• **Collected data**
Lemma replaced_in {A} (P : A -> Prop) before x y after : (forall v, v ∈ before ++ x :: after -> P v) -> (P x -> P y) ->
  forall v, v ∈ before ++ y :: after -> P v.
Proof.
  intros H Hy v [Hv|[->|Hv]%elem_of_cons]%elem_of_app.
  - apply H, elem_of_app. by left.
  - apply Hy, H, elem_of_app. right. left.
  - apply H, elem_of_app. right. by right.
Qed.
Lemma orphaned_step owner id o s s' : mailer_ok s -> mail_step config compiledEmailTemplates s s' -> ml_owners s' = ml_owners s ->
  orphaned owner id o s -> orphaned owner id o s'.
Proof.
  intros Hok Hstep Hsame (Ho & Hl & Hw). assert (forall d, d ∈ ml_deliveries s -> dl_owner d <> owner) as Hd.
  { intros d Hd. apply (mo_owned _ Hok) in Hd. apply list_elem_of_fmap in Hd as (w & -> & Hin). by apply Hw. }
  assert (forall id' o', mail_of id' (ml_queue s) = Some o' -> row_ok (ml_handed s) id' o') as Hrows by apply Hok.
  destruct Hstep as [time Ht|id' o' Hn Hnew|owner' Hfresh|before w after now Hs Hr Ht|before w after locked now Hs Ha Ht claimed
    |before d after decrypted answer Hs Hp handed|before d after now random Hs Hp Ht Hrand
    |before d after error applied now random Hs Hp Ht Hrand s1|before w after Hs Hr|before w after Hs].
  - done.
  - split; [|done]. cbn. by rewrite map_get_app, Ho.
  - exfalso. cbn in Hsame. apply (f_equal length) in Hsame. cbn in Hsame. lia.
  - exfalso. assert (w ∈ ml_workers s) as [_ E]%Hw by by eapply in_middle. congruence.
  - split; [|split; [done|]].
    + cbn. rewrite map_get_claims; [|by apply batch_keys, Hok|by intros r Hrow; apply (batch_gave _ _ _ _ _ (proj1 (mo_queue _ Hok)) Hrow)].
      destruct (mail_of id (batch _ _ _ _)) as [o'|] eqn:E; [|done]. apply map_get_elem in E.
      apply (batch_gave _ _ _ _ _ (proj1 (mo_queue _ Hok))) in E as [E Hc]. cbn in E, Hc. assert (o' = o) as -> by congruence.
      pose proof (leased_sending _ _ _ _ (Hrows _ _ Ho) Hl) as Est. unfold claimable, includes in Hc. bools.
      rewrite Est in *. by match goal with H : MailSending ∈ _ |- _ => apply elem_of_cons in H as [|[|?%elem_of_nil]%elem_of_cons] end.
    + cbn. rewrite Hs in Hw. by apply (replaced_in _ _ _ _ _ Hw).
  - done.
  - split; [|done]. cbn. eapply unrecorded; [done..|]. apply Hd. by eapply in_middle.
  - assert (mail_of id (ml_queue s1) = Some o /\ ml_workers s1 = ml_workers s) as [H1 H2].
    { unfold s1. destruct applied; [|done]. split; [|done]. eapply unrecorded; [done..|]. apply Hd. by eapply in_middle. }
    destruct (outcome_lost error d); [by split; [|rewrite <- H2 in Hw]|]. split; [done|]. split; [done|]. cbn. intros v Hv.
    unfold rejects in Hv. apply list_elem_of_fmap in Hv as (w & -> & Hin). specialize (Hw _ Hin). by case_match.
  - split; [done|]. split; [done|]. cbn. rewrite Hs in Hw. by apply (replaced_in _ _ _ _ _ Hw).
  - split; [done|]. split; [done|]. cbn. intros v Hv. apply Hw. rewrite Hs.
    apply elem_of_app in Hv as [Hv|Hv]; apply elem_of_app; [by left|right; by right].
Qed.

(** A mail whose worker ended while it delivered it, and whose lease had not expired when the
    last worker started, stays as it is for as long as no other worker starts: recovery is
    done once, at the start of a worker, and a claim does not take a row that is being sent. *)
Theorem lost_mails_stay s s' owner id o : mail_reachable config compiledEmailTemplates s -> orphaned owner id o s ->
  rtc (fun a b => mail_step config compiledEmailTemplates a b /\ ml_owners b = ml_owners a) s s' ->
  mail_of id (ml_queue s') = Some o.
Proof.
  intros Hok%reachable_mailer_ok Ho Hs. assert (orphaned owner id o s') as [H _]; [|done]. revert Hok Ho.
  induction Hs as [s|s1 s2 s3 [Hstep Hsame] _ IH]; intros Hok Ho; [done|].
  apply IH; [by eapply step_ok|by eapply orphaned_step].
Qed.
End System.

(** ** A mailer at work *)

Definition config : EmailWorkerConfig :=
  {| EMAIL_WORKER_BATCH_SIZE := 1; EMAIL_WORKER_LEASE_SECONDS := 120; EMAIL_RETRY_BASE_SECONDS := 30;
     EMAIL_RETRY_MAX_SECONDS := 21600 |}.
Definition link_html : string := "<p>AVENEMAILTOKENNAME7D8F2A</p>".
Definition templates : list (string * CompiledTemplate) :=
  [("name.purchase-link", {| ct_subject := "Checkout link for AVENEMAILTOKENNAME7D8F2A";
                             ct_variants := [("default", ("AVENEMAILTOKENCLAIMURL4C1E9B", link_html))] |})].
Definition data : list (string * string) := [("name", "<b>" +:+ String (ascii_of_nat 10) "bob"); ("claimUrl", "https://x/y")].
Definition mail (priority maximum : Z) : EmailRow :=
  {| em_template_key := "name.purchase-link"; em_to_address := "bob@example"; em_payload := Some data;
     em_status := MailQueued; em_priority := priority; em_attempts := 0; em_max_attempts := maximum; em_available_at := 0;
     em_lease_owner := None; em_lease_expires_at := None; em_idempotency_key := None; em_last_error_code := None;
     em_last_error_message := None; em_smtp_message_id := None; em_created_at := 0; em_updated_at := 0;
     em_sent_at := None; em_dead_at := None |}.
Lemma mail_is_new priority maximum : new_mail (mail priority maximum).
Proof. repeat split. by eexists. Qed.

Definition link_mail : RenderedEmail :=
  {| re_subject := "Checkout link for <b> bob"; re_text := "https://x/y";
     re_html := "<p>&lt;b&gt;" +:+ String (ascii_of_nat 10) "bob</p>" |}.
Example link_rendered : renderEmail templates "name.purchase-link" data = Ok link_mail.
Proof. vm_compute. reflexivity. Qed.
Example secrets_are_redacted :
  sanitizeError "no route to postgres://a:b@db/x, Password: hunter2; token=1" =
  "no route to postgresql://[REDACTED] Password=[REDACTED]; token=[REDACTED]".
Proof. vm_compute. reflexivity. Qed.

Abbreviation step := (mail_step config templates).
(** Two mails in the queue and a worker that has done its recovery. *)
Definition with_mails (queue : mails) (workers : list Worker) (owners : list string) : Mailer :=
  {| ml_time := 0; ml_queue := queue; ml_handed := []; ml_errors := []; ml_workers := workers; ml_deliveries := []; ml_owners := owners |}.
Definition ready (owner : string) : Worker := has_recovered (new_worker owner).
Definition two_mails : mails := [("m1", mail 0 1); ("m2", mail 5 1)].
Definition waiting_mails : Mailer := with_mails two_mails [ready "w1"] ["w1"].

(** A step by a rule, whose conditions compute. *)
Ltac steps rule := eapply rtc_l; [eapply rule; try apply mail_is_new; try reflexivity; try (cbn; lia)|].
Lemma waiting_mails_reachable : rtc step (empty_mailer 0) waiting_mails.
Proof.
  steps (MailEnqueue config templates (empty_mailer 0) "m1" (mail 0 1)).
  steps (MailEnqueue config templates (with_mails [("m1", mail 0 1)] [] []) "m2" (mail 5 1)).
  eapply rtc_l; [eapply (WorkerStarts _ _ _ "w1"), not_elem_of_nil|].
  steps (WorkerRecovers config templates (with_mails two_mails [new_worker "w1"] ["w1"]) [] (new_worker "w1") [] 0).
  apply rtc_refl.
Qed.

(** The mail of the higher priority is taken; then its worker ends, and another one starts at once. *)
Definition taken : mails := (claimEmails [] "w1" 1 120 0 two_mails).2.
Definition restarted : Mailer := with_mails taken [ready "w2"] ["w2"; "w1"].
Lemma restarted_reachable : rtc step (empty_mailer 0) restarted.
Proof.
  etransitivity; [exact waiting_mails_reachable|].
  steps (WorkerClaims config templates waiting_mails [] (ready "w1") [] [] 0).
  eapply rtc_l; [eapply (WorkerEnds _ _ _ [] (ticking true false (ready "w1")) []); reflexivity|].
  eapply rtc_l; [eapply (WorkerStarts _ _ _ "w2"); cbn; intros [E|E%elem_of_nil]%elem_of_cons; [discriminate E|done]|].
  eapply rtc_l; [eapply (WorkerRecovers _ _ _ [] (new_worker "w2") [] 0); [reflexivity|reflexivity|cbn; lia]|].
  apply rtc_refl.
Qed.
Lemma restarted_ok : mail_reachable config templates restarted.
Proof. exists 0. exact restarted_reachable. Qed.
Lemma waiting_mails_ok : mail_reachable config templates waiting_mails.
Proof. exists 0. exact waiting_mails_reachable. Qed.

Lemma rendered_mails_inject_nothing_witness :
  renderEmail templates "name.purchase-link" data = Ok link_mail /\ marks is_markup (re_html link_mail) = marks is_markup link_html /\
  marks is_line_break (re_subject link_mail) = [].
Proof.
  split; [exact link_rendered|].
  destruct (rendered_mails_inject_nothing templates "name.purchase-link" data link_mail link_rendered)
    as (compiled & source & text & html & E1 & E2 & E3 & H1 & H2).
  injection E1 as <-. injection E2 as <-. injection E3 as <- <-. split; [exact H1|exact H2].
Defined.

• **Exercise aim**
Exactly the lines running from the top of the records to the line that contains "- apply Hy, H, elem_of_app. right. left.", inclusive, must be set down, and nothing more.

• **Answer to the exercise**
Lemma replaced_in {A} (P : A -> Prop) before x y after : (forall v, v ∈ before ++ x :: after -> P v) -> (P x -> P y) ->
  forall v, v ∈ before ++ y :: after -> P v.
Proof.
  intros H Hy v [Hv|[->|Hv]%elem_of_cons]%elem_of_app.
  - apply H, elem_of_app. by left.
  - apply Hy, H, elem_of_app. right. left.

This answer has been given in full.